## WORK ORDER:
Retype exactly the lines below, beginning with the first and ending with the line where "eapply (grpc_candidates_agree (H" appears.

Stored data
***

Lemma grpc_candidates_agree_witness :
  ∃ r, get_candidates queries 3 [7] None = (Ok r, Some Consumed) ∧ length r = 1%nat ∧
    grpc_get_candidates Some (indexer [] (Ok candidate_messages)) 3 [] =
      Err (Selection_GRPCQueryError (candidate_status InvalidDatum)).
Proof.
  assert (¬ Forall (λ o, is_Some (parsed o)) outputs) as Hbad.
  { unfold outputs. vm_compute. intros H. inversion H as [|? ? ? H']; subst. inversion H' as [|? ? [u Hu] _]; subst. discriminate Hu. }
  destruct (get_candidates queries 3 [7] None) as [r cell] eqn:Hr.
  destruct r as [r| |]; [|vm_compute in Hr; discriminate Hr..].
  exists r. assert (length r = 1%nat ∧ cell = Some Consumed) as [Hl ->] by (vm_compute in Hr; injection Hr as <- <-; done).
  split; [done|]. split; [exact Hl|].
  etransitivity; [|exact (decide_False (Ok r) _ Hbad)].
  eapply (grpc_candidates_agree (H := candidates_lib) Some (indexer [] (Ok candidate_messages)) queries 3 [7] [] None r Consumed 1 _
    outputs stakes candidate_messages).
  - exact Hr.
  - reflexivity.
  - vm_compute. reflexivity.
  - vm_compute. reflexivity.
  - vm_compute. reflexivity.
  - unfold stakes. vm_compute. repeat constructor.
  - reflexivity.
  - reflexivity.
  - unfold candidate_messages, outputs. vm_compute. repeat constructor; discriminate.
Defined.

(** The council of address 1 and the committee of address 2; the chain is
    configured with another council. *)
Lemma grpc_authorities_agree_witness :
  ∃ d, get_federated_authority_data (ApiErr := Empty_set) FedAuthFollower.Concrete.plutus FedAuthFollower.Concrete.gdb
      (gov_config [1] [2]) [6] = Ok d ∧
    grpc_get_federated_authority_data FedAuthFollower.Concrete.plutus gov_from_bytes gov_indexer (gov_config [5] [2]) [6] = Ok d.
Proof.
  eapply (grpc_authorities_agree FedAuthFollower.Concrete.plutus FedAuthFollower.Concrete.gdb gov_from_bytes gov_indexer
    (gov_config [1] [2]) (gov_config [5] [2]) [6] CNightFollower.Concrete.block6).
  - vm_compute. reflexivity.
  - vm_compute. reflexivity.
  - vm_compute. reflexivity.
  - reflexivity.
  - reflexivity.
  - exists [3]. split; vm_compute; reflexivity.
  - exists [4]. split; vm_compute; reflexivity.
Defined.
(* ===== verification/GovernanceClients.v ===== *)
(** * The clients of governance

    Models two programs that drive a call through the two bodies to a dispatch as
    root: the command [root-call] of the toolkit ([util/toolkit/src/commands/root_call.rs])
    and the runtime upgrader ([util/upgrader/src/lib.rs]).  Both submit, one after the
    other, a proposal, two votes and a close for each body, and then close the
    motion.

    The clients are written against subxt, the class [SubxtClient].  The second half
    is the chain they talk to: the runtime with [FedAuthority] and [Admission] of this
    library, pallet_collective and frame_system as the class [GovRuntime] with their
    documented behaviour, and an environment that acts between the extrinsics of a
    client. *)

From stdpp Require Import prelude gmap strings.
From S2P Require Import Prelude Frame Collections Constants Weights UtxoOrdering Throttle FedAuthority Admission.

Open Scope Z_scope.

***

## OUTPUT FOR THIS TASK:
Lemma grpc_candidates_agree_witness :
  ∃ r, get_candidates queries 3 [7] None = (Ok r, Some Consumed) ∧ length r = 1%nat ∧
    grpc_get_candidates Some (indexer [] (Ok candidate_messages)) 3 [] =
      Err (Selection_GRPCQueryError (candidate_status InvalidDatum)).
Proof.
  assert (¬ Forall (λ o, is_Some (parsed o)) outputs) as Hbad.
  { unfold outputs. vm_compute. intros H. inversion H as [|? ? ? H']; subst. inversion H' as [|? ? [u Hu] _]; subst. discriminate Hu. }
  destruct (get_candidates queries 3 [7] None) as [r cell] eqn:Hr.
  destruct r as [r| |]; [|vm_compute in Hr; discriminate Hr..].
  exists r. assert (length r = 1%nat ∧ cell = Some Consumed) as [Hl ->] by (vm_compute in Hr; injection Hr as <- <-; done).
  split; [done|]. split; [exact Hl|].
  etransitivity; [|exact (decide_False (Ok r) _ Hbad)].
  eapply (grpc_candidates_agree (H := candidates_lib) Some (indexer [] (Ok candidate_messages)) queries 3 [7] [] None r Consumed 1 _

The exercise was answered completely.